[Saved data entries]
---+---
Lemma getNames_lists_all_aliases_witness :
  key_ordered
    (keys (registerCommand COMMANDS (Command.mk ["7"; "seven"] Quit [])))
  = true
  /\ well_formed (registerCommand COMMANDS (Command.mk ["7"; "seven"] Quit []))
  /\ unique_aliases
       (registerCommand COMMANDS (Command.mk ["7"; "seven"] Quit []))
  /\ getNames (registerCommand COMMANDS (Command.mk ["7"; "seven"] Quit []))
       true
     = Some ["7"; "help"; "quit"; "set"; "close"; "open"; "write"]
  /\ getNames (registerCommand COMMANDS (Command.mk ["7"; "seven"] Quit []))
       false
     = Some ["7"; "seven"; "help"; "h"; "quit"; "q"; "exit"; "set"; "close";
             "stop"; "open"; "start"; "write"; "w"; "send"].
Proof.
  assert (well_formed
            (registerCommand COMMANDS (Command.mk ["7"; "seven"] Quit [])))
    as Hwf by (unfold well_formed; vm_compute; repeat constructor).
  assert (unique_aliases
            (registerCommand COMMANDS (Command.mk ["7"; "seven"] Quit [])))
    as Hnd.
  { unfold unique_aliases.
    change (NoDup ["7"; "seven"; "help"; "h"; "quit"; "q"; "exit"; "set";
                   "close"; "stop"; "open"; "start"; "write"; "w"; "send"]).
    repeat (constructor; [simpl; intuition discriminate |]). constructor. }
  split; [reflexivity |]. split; [exact Hwf |]. split; [exact Hnd |].
  exact (getNames_lists_all_aliases
           (registerCommand COMMANDS (Command.mk ["7"; "seven"] Quit []))
           eq_refl Hwf Hnd).
Defined.

Lemma process_dispatches_by_alias_witness :
  well_formed COMMANDS /\ unique_aliases COMMANDS
  /\ In ("close", SerialCloseCommand) COMMANDS
  /\ In (hd EmptyString (split space "stop now"))
       (Command.name SerialCloseCommand)
  /\ CommandManager.process (call COMMANDS) COMMANDS "stop now" initial
     = SerialCloseHandler (VStr "close") initial.
Proof.
  assert (well_formed COMMANDS) as Hwf by prove_well_formed.
  assert (unique_aliases COMMANDS) as Hnd by prove_unique_aliases.
  assert (In ("close", SerialCloseCommand) COMMANDS) as Hin by prove_stored.
  assert (In (hd EmptyString (split space "stop now"))
            (Command.name SerialCloseCommand)) as Htok
    by (simpl; tauto).
  split; [exact Hwf |]. split; [exact Hnd |].
  split; [exact Hin |]. split; [exact Htok |].
  exact (process_dispatches_by_alias (call COMMANDS) COMMANDS "close"
           SerialCloseCommand "stop now" initial Hwf Hnd Hin Htok).
Defined.


(** *** The help listing, on any registry *)

Lemma usage_lines_stored (cmds sub : Registry Builtin) (w : World) :
  unique_aliases cmds -> well_formed cmds ->
  (forall kc, In kc sub -> In kc cmds) ->
  usage_lines cmds (keys sub) w = Ok (map usage_line sub) w.
Proof.
  intros Hnd Hwf. induction sub as [| [k c] rest IH]; intros Hsub.
  - reflexivity.
  - simpl.
    assert (In (k, c) cmds) as Hin by (apply Hsub; now left).
    assert (In k (Command.name c)) as Hk.
    { unfold well_formed in Hwf. rewrite Forall_forall in Hwf.
      apply includes_In. exact (Hwf (k, c) Hin). }
    rewrite (getCommand_unique cmds k c k Hnd Hin Hk).
    unfold bind. rewrite IH by (intros kc Hkc; apply Hsub; now right).
    unfold ret, usage_line. simpl. now rewrite toString_usage_spec.
Qed.

(** X8.  On any registry listed as [Object.keys] lists it, whose commands
    are stored under one of their names, no name used twice, help without
    argument does not throw: it answers with status 0 and one line per
    stored command in the order of [Object.keys] (array-index keys first and
    ascending, then the other keys in registration order), the line of a key
    holding the usage of the command stored under it. *)
Theorem help_lists_any_registry :
  forall (cmds : Registry Builtin) (name : Value) (w : World),
    key_ordered (keys cmds) = true ->
    well_formed cmds -> unique_aliases cmds ->
    HelpHandler cmds name [] w
    = Ok tt (emit [Respond (Response.mk name 0 (map usage_line cmds))] w).
Proof.
  intros cmds name w _ Hwf Hnd. unfold HelpHandler, bind. simpl.
  rewrite (usage_lines_stored cmds cmds w Hnd Hwf) by tauto.
  reflexivity.
Qed.

Lemma help_lists_any_registry_witness :
  key_ordered
    (keys (registerCommand
             (registerCommand [("set", SerialSetCommand)] QuitCommand)
             (Command.mk ["7"; "seven"] SerialClose [])))
  = true
  /\ well_formed
       (registerCommand
          (registerCommand [("set", SerialSetCommand)] QuitCommand)
          (Command.mk ["7"; "seven"] SerialClose []))
  /\ unique_aliases
       (registerCommand
          (registerCommand [("set", SerialSetCommand)] QuitCommand)
          (Command.mk ["7"; "seven"] SerialClose []))
  /\ HelpHandler
       (registerCommand
          (registerCommand [("set", SerialSetCommand)] QuitCommand)
          (Command.mk ["7"; "seven"] SerialClose []))
       (VStr "help") [] initial
     = Ok tt (emit [Respond (Response.mk (VStr "help") 0
                               ["- Usage for 7: 7/seven ";
                                "- Usage for set: set <device: string>";
                                "- Usage for quit: quit/q/exit "])]
                initial).
Proof.
  assert (well_formed
            (registerCommand
               (registerCommand [("set", SerialSetCommand)] QuitCommand)
               (Command.mk ["7"; "seven"] SerialClose [])))
    as Hwf by (unfold well_formed; vm_compute; repeat constructor).
  assert (unique_aliases
            (registerCommand
               (registerCommand [("set", SerialSetCommand)] QuitCommand)
               (Command.mk ["7"; "seven"] SerialClose [])))
    as Hnd.
  { unfold unique_aliases.
    change (NoDup ["7"; "seven"; "set"; "quit"; "q"; "exit"]).
    repeat (constructor; [simpl; intuition discriminate |]). constructor. }
  split; [reflexivity |]. split; [exact Hwf |]. split; [exact Hnd |].
  exact (help_lists_any_registry
           (registerCommand
              (registerCommand [("set", SerialSetCommand)] QuitCommand)
              (Command.mk ["7"; "seven"] SerialClose []))
           (VStr "help") initial eq_refl Hwf Hnd).
Defined.

(** *** Dispatch on the built-in registry *)

Lemma process_COMMANDS (line : string) (w : World) :
  CommandManager.process (call COMMANDS) COMMANDS line w
  = match getCommand COMMANDS (hd EmptyString (split space line)) with
    | Some c =>
        call COMMANDS (Command.handler c) (index (Command.name c) 0)
          (tl (split space line)) w
    | None => respond Command.ERR_NOCMD w
    end.
Proof.
  apply process_resolved;
    [exact COMMANDS_well_formed | exact COMMANDS_unique_aliases].
Qed.

(** X9.  A line whose first token is [quit], [q] or [exit] ends the
    process with exit code 0, whatever follows the token: the callback is
    not called and nothing else happens. *)
Theorem quit_exits :
  forall (line : string) (w : World),
    In (hd EmptyString (split space line)) ["quit"; "q"; "exit"] ->
    CommandManager.process (call COMMANDS) COMMANDS line w = Exit 0 w.
Proof.
  intros line w Htok. rewrite process_COMMANDS.
  simpl in Htok. destruct Htok as [<- | [<- | [<- | []]]]; reflexivity.
Qed.

Lemma quit_exits_witness :
  In (hd EmptyString (split space "exit now please")) ["quit"; "q"; "exit"]
  /\ CommandManager.process (call COMMANDS) COMMANDS "exit now please" opened
     = Exit 0 opened.
Proof.
  assert (In (hd EmptyString (split space "exit now please"))
            ["quit"; "q"; "exit"]) as Htok by (simpl; tauto).
  split; [exact Htok |].
  exact (quit_exits "exit now please" opened Htok).
Defined.

(** X3.  On a ready connection, [write], [w] or [send] followed by one
    space and any text passes exactly that text to the transport, with its
    spaces as typed, and keeps it for the completion callback. *)
Theorem write_sends_rest_of_line :
  forall (alias text : string) (w : World),
    In alias ["write"; "w"; "send"] ->
    init (config w) = true -> ready (config w) = true ->
    CommandManager.process (call COMMANDS) COMMANDS (alias ++ " " ++ text) w
    = Ok tt
        (mkWorld (config w) (HOOKS w) (ports w)
           (pending w ++ [(port (config w), WriteDone (VStr "write") text)])
           (listeners w)
           (trace w ++ [PortWrite (port (config w)) text]))%list.
Proof.
  intros alias text w Halias Hinit Hready. rewrite process_COMMANDS.
  change (" " ++ text) with (String space text).
  assert (contains space alias = false
          /\ getCommand COMMANDS alias = Some SerialWriteCommand)
    as [Hno Hget].
  { simpl in Halias.
    destruct Halias as [<- | [<- | [<- | []]]]; split; reflexivity. }
  rewrite (split_first_token space alias text Hno). simpl hd. simpl tl.
  rewrite Hget. simpl.
  rewrite SerialWriteHandler_ready by assumption.
  change " " with (String space EmptyString).
  now rewrite concat_split.
Qed.

Lemma write_sends_rest_of_line_witness :
  In "send" ["write"; "w"; "send"]
  /\ init (config opened) = true /\ ready (config opened) = true
  /\ CommandManager.process (call COMMANDS) COMMANDS "send AT  +CSQ " opened
     = Ok tt
         (mkWorld (config opened) (HOOKS opened) 2
            [(1%nat, WriteDone (VStr "write") "AT  +CSQ ")]
            (listeners opened)
            (trace opened ++ [PortWrite 1%nat "AT  +CSQ "]))%list.
Proof.
  assert (In "send" ["write"; "w"; "send"]) as Halias by (simpl; tauto).
  split; [exact Halias |]. split; [reflexivity |]. split; [reflexivity |].
  exact (write_sends_rest_of_line "send" "AT  +CSQ " opened Halias
           eq_refl eq_refl).
Defined.

(** *** The write and close commands, error branches *)

Lemma SerialCloseHandler_open (name : Value) (w : World) :
  init (config w) = true -> ready (config w) = true ->
  SerialCloseHandler name w
  = Ok tt
      (mkWorld (mkConfig (device (config w)) false false (port (config w)))
         (HOOKS w) (ports w) (pending w) (listeners w)
         (trace w
          ++ [PortClose (port (config w))]
          ++ deliveries "close" (PArray []) (HOOKS w)
          ++ [Respond (Response.mk name 0
                         [("Closed serial device connection to ["
                           ++ show (device (config w))
                           ++ "]. Please run set and start again!")%string])])%list).
Proof.
  intros Hinit Hready.
  unfold SerialCloseHandler, bind, get_config. rewrite Hinit, Hready. simpl.
  unfold modify_config, port_close, log. simpl.
  rewrite fireHook_deliveries. unfold respond, log, emit, with_trace. simpl.
  now rewrite <- !app_assoc.
Qed.

Lemma SerialCloseHandler_closed (name : Value) (w : World) :
  init (config w) = false \/ ready (config w) = false ->
  SerialCloseHandler name w
  = Ok tt (emit [Respond (Response.mk name 2 ["Already closed!"])] w).
Proof.
  intros Hclosed. unfold SerialCloseHandler, bind, get_config.
  assert (negb (init (config w)) || negb (ready (config w)) = true) as ->.
  { destruct Hclosed as [-> | ->]; simpl; [reflexivity | apply orb_true_r]. }
  reflexivity.
Qed.
(** *** write_text *)

Lemma write_text_spec p content w w' o :
  write_text p content w = (w', o) →
  (o = Ok tt ∧ w' = set_tree <[p := File content]> w
   ∧ lookup_node w p ≠ Some Dir ∧ parts p ≠ [])
  ∨ (w' = w ∧ ∃ msg, o = Raise (Exception msg)).
Proof.
  unfold write_text. intros Hrun.
  assert (lookup_node w p = Some Dir ∨ lookup_node w p ≠ Some Dir) as [Hd|Hd].
  { destruct (lookup_node w p) as [[]|]; auto. }
  { rewrite Hd in Hrun. injection Hrun as <- <-. right. eauto. }
  assert (parts p ≠ []) as Hparts.
  { intros Hnil. apply Hd. unfold lookup_node. by rewrite Hnil. }
  assert ((w', o) =
          if negb (is_dir w (PurePath.parent p))
          then (w, Raise (Exception ("[Errno 2] No such file or directory: " +:+ quote p)))
          else match os_error w p with
               | Some e => (w, Raise (Exception e))
               | None => (set_tree <[p:=File content]> w, Ok tt)
               end) as Hrun'.
  { rewrite <- Hrun. by destruct (lookup_node w p) as [[]|]. }
  clear Hrun. destruct (negb _).
  { injection Hrun' as -> ->. right. eauto. }
  destruct (os_error w p); injection Hrun' as -> ->; [right; eauto | by left].
Qed.

(** ** What one job does *)

(** The fields a job never touches. *)
Definition frame (w w' : World) : Prop :=
  os_error w' = os_error w ∧ case_sensitive w' = case_sensitive w
  ∧ environ w' = environ w ∧ stdout w' = stdout w ∧ pbar_total w' = pbar_total w
  ∧ stat_error w' = stat_error w.

Lemma frame_refl w : frame w w.
Proof. done. Qed.

Lemma frame_trans w1 w2 w3 : frame w1 w2 → frame w2 w3 → frame w1 w3.
Proof. unfold frame. intros (?&?&?&?&?&?) (?&?&?&?&?&?). split_and!; congruence. Qed.

Lemma same_but_tree_frame w w' :
  same_but_tree w w' →
  frame w w' ∧ sem_value w' = sem_value w ∧ calls w' = calls w ∧ pbar_n w' = pbar_n w.
Proof. intros ->. by destruct w. Qed.

Section ProcessFile.

Context (file_path : Path) (args : Args).

Let markdown_file := markdown_file_of file_path args.
Let file_name := PurePath.name file_path.

(** With no permit left the job waits. *)
Lemma enter_blocked w :
  sem_value w = 0 → process_file_enter file_path args w = None.
Proof. unfold process_file_enter, acquire. by intros ->. Qed.

(** With a permit left and the output in place, the first segment ends
    the job at once. *)
Lemma enter_exists w :
  0 < sem_value w →
  is_Some (lookup_node w markdown_file) →
  stat_error w markdown_file = None →
  ∃ w', process_file_enter file_path args w
          = Some (w', Ok (Done (true, file_name, "Skipped (exists)")))
        ∧ tree w' = tree w ∧ calls w' = calls w
        ∧ sem_value w' = sem_value w ∧ pbar_n w' = pbar_n w + 1 ∧ frame w w'.
Proof.
  intros Hsem Hex Hstat. unfold process_file_enter, acquire.
  destruct (sem_value w) as [|n] eqn:Hn; [lia|].
  cbn [mbind option_bind]. run_m.
  fold markdown_file.
  assert (stat_error (set_sem_value (λ _, n) w) markdown_file
          = stat_error w markdown_file) as -> by done.
  rewrite Hstat.
  assert (lookup_node (set_sem_value (λ _, n) w) markdown_file
          = lookup_node w markdown_file) as -> by done.
  rewrite bool_decide_true by done.
  eexists; split; [reflexivity|]. by cbn.
Qed.

(** With a permit left and no output yet, the first segment takes the
    permit, issues the call and suspends. *)
Lemma enter_missing w :
  0 < sem_value w →
  lookup_node w markdown_file = None →
  stat_error w markdown_file = None →
  ∃ w', process_file_enter file_path args w = Some (w', Ok (Converting file_path))
        ∧ tree w' = tree w
        ∧ calls w' = calls w ++ [PurePath.to_string file_path]
        ∧ S (sem_value w') = sem_value w ∧ pbar_n w' = pbar_n w ∧ frame w w'.
Proof.
  intros Hsem Hex Hstat. unfold process_file_enter, acquire.
  destruct (sem_value w) as [|n] eqn:Hn; [lia|].
  cbn [mbind option_bind]. run_m.
  fold markdown_file.
  assert (stat_error (set_sem_value (λ _, n) w) markdown_file
          = stat_error w markdown_file) as -> by done.
  rewrite Hstat.
  assert (lookup_node (set_sem_value (λ _, n) w) markdown_file
          = lookup_node w markdown_file) as -> by done.
  rewrite bool_decide_false by (rewrite Hex; by intros []).
  eexists; split; [reflexivity|]. by cbn.
Qed.

(** With a permit left and a check that raises, the first segment gives
    the permit back and lets the exception out: nothing catches it. *)
Lemma enter_raises w e :
  0 < sem_value w →
  stat_error w markdown_file = Some e →
  ∃ w', process_file_enter file_path args w = Some (w', Raise (Exception e))
        ∧ tree w' = tree w ∧ calls w' = calls w
        ∧ sem_value w' = sem_value w ∧ pbar_n w' = pbar_n w ∧ frame w w'
        ∧ stdout w' = stdout w.
Proof.
  intros Hsem Hstat. unfold process_file_enter, acquire.
  destruct (sem_value w) as [|n] eqn:Hn; [lia|].
  cbn [mbind option_bind]. run_m.
  fold markdown_file.
  assert (stat_error (set_sem_value (λ _, n) w) markdown_file
          = stat_error w markdown_file) as -> by done.
  rewrite Hstat.
  eexists; split; [reflexivity|]. by cbn.
Qed.
(** A square matrix with at least one row. *)
Definition squareMatrix (matrix : list (list Z)) : Prop :=
  (0 < length matrix)%nat /\ Forall (fun row => length row = length matrix) matrix.

(** The three matrices of the source. *)
Definition ORDERED_MATRICES : list (list (list Z)) :=
  [ORDERED_2X2; ORDERED_4X4; ORDERED_8X8].

(** The squared Euclidean distance between a colour and a palette entry. *)
Definition euclidSq (r g b : Q) (p : Z * Z * Z) : Q :=
  let '(pr, pg, pb) := p in
  (r - inject_Z pr) * (r - inject_Z pr)
  + (g - inject_Z pg) * (g - inject_Z pg)
  + (b - inject_Z pb) * (b - inject_Z pb).

(** The same three differences, three squares and two sums, each rounded:
    what the source takes the square root of, for a colour and an entry
    with components in [[0, 255]]. *)
Definition roundedSq (r g b : Q) (p : Z * Z * Z) : Q :=
  let '(pr, pg, pb) := p in
  let dr := JS.rnd (r - inject_Z pr) in
  let dg := JS.rnd (g - inject_Z pg) in
  let db := JS.rnd (b - inject_Z pb) in
  JS.rnd (JS.rnd (JS.rnd (dr * dr) + JS.rnd (dg * dg)) + JS.rnd (db * db)).

(** A colour component in the range of a byte. *)
Definition inByteRange (v : Q) : Prop := (0 <= v <= 255)%Q.

Definition byteEntry (p : Z * Z * Z) : bool :=
  let '(pr, pg, pb) := p in
  (0 <=? pr) && (pr <=? 255) && (0 <=? pg) && (pg <=? 255) && (0 <=? pb) && (pb <=? 255).

(** [a <= b] on numbers that are not [NaN]. *)
Definition leb (a b : num) : bool := negb (JS.ltb b a).

(** The state of the search after the first [n] palette entries: nothing
    yet, or the first entry of least computed distance among them. *)
Definition firstLeast (r g b : num) (palette : list (Z * Z * Z)) (n : nat)
    (st : num * nat) : Prop :=
  (n = 0%nat /\ st = (PInf, 0%nat)) \/
  exists pk,
    (snd st < n)%nat /\ palette !! snd st = Some pk /\
    fst st = colorDistance r g b pk /\
    forall j pj, (j < n)%nat -> palette !! j = Some pj ->
      leb (colorDistance r g b pk) (colorDistance r g b pj) = true /\
      ((j < snd st)%nat ->
       JS.ltb (colorDistance r g b pk) (colorDistance r g b pj) = true).

(** A number that is neither negative nor [NaN]. *)
Definition nonneg (v : num) : Prop :=
  match v with
  | Fin q => (0 <= q)%Q
  | PInf => True
  | _ => False
  end.

(** [(r + g + b) / 3] as the source computes it. *)
Definition meanColor (r g b : num) : num :=
  JS.div (JS.add (JS.add r g) b) (JS.ofZ 3).

(** Two option values that agree on every field but [height]. *)
Definition sameExceptHeight (o1 o2 : ConversionOptions) : Prop :=
  opt_width o1 = opt_width o2 /\
  opt_asciiSet o1 = opt_asciiSet o2 /\
  opt_artStyle o1 = opt_artStyle o2 /\
  opt_maintainAspectRatio o1 = opt_maintainAspectRatio o2 /\
  opt_fontSize o1 = opt_fontSize o2 /\
  opt_contrast o1 = opt_contrast o2 /\
  opt_brightness o1 = opt_brightness o2 /\
  opt_charAspectRatio o1 = opt_charAspectRatio o2 /\
  opt_colorScheme o1 = opt_colorScheme o2 /\
  opt_useColors o1 = opt_useColors o2 /\
  opt_colorPalette o1 = opt_colorPalette o2.

(** The number of rows of an output: the rows of the grid, or the line
    ends of the text. *)
Definition rowCount (out : Output) : nat :=
  match out with
  | Text s => count_occ N.eq_dec s NEWLINE
  | Cells rows => length rows
  end.

(** The row count the conversion asks for: a function of the source
    dimensions and of [width], [maintainAspectRatio], [charAspectRatio]. *)
Definition requestedRows (sourceWidth sourceHeight : nat) (width_ : nat)
    (maintainAspectRatio : bool) (charAspectRatio : num) : result nat :=
  allocRows width_
    (dim_height
       (calculateDimensions (JS.ofnat sourceWidth) (JS.ofnat sourceHeight)
          (JS.ofnat width_) maintainAspectRatio charAspectRatio)).

(** Whether the conversion takes the coloured path. *)
Definition coloured (options : ConversionOptions) : bool :=
  match opt_artStyle options, opt_useColors options with
  | ansi_style, Some true => true
  | _, _ => false
  end.


(** The first [n] turns of a row, and the two nested loops over a grid
    [w] wide and [h] high, for a body that rewrites the array. *)
Definition rowLoop (body : list Z -> nat -> nat -> list Z) (n : nat) (d : list Z)
    (y : nat) : list Z :=
  foldl (fun nd x => body nd y x) d (seq 0 n).

Definition pixelLoop (w : nat) (body : list Z -> nat -> nat -> list Z) (h : nat)
    (d : list Z) : list Z :=
  foldl (fun nd y => foldl (fun nd x => body nd y x) nd (seq 0 w)) d (seq 0 h).

(** What a store of a loaded source element leaves: the element, or [0]
    for an [undefined] one. *)
Definition copied (source : list Z) (i : nat) : Z :=
  JS.toUint8Clamp (load source i).

(** The largest side of an image for which the properties of the resampler
    are stated: every index stays far below [2^53]. *)
Definition MAX_SIDE : Z := 65536.

(** The numbers of a conformance sample, and the four operations and the
    square root on a pair of primitive binary64 numbers, replayed by the
    embedding. *)
Definition replays (ab : float * float) : bool :=
  let '(a, b) := ab in
  let x := JS.ofFloat a in
  let y := JS.ofFloat b in
  let same (u : num) (f : float) : bool :=
    match u, JS.ofFloat f with
    | Fin p, Fin q => Z.eqb (Qnum p) (Qnum q) && Pos.eqb (Qden p) (Qden q)
    | PInf, PInf | NInf, NInf | NaN, NaN => true
    | _, _ => false
    end in
  same (JS.add x y) (a + b)%float &&
  same (JS.sub x y) (a - b)%float &&
  same (JS.mul x y) (a * b)%float &&
  same (JS.div x y) (a / b)%float &&
  same (JS.sqrt x) (PrimFloat.sqrt a).

(** Pseudo-random binary64 numbers: 53 bits of mantissa, a sign, and a
    binary exponent of magnitude at most [range]. *)
Definition nextSeed (s : Z) : Z :=
  (s * 6364136223846793005 + 1442695040888963407) mod 2 ^ 64.

Definition floatOfSeed (range s : Z) : float :=
  let m := s mod 2 ^ 53 in
  let e := (s / 2 ^ 53) mod (2 * range + 1) - range - 52 in
  let f := Z.ldexp (PrimFloat.of_uint63 (Uint63.of_Z m)) e in
  if Z.even (s / 2 ^ 52) then f else PrimFloat.opp f.

Fixpoint seededSamples (n : nat) (range s : Z) : list (float * float) :=
  match n with
  | O => []
  | S n =>
      let s1 := nextSeed s in
      let s2 := nextSeed s1 in
      (floatOfSeed range s1, floatOfSeed range s2) :: seededSamples n range s2
  end.

(** The operands met in the properties below, then seeded ones: of
    moderate size, across the whole normal range, and reaching into the
    overflow and the subnormal numbers. *)
Definition CONFORMANCE_SAMPLES : list (float * float) :=
  [ (30, 22); (11, 30 / 22); (1920, 22); (11, 1920 / 22);
    (7, 3); (70, 7 / 3); (70 / (7 / 3), 5 / 10);
    (800, 580); (80, 800 / 580); (80 / (800 / 580), 5 / 10);
    (1, 3); (1 / 3, 255); (1 / 3 * 255, 6 / 10); (51, 1 / 3 * 255 * (6 / 10));
    (155, 255); (155 / 255, 51);
    (299 / 1000, 10); (587 / 1000, 32); (114 / 1000, 59);
    (299 / 1000 * 10, 587 / 1000 * 32);
    (299 / 1000 * 10 + 587 / 1000 * 32, 114 / 1000 * 59);
    (95 / 2 + Z.ldexp 1 (-47), 95); (95 / 2, 175); (195, 175);
    ((95 / 2 + Z.ldexp 1 (-47)) * (95 / 2 + Z.ldexp 1 (-47)), 95 / 2 * (95 / 2));
    ((95 / 2 + Z.ldexp 1 (-47)) * (95 / 2 + Z.ldexp 1 (-47)) + 95 / 2 * (95 / 2) + 400, 1);
    ((95 / 2 - Z.ldexp 1 (-47)) * (95 / 2 - Z.ldexp 1 (-47)) + 95 / 2 * (95 / 2) + 400, 1);
    (100, 7 / 16); (100, 7 / 48); (100 * (7 / 48), 100); (10, 0); (0, 0);
    (2, 1); (2, 2); (2, 3); (Z.ldexp 1 1023, 2); (Z.ldexp 1 1023, Z.ldexp 1 1023);
    (Z.ldexp 1 (-1074), 2); (Z.ldexp 3 (-1074), 2); (Z.ldexp 1 (-1022), 3);
    (Z.ldexp 1 (-600), Z.ldexp 1 (-600)); (9007199254740992, 3);
    (9007199254740992, 1); (1, Z.ldexp 1 (-53)); (1, Z.ldexp 3 (-54)) ]%float
  ++ seededSamples 40 8 1 ++ seededSamples 40 300 2 ++ seededSamples 40 1060 3.

(* ------------------------------------------------------------------ *)
(** ** Sample images and options *)

Definition blackPixel : ImageData := mkImageData [0; 0; 0; 255] 1 1.

(** Two columns, one row, coloured ANSI output, contrast [1], brightness [+10]. *)
Definition brighterColoured : ConversionOptions :=
  mkOptions 2 None "minimal" ansi_style false (JS.ofZ 10) (JS.ofZ 1) (JS.ofZ 10)
    (lit 5 10) (Some white_on_black) (Some true) (Some ansi_16).

Definition undefinedCell : AnsiPixel :=
  mkAnsiPixel None (Some 0%nat) None (Some (NaN, NaN, NaN)).



Definition gray2 : ImageData :=
  mkImageData [128; 128; 128; 255; 128; 128; 128; 255] 2 1.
---+---
* EXERCISE PROMPT:
Determine the number of lines in these entries that contain the word "emit", and write only that number.

* EXERCISE SOLUTION:
4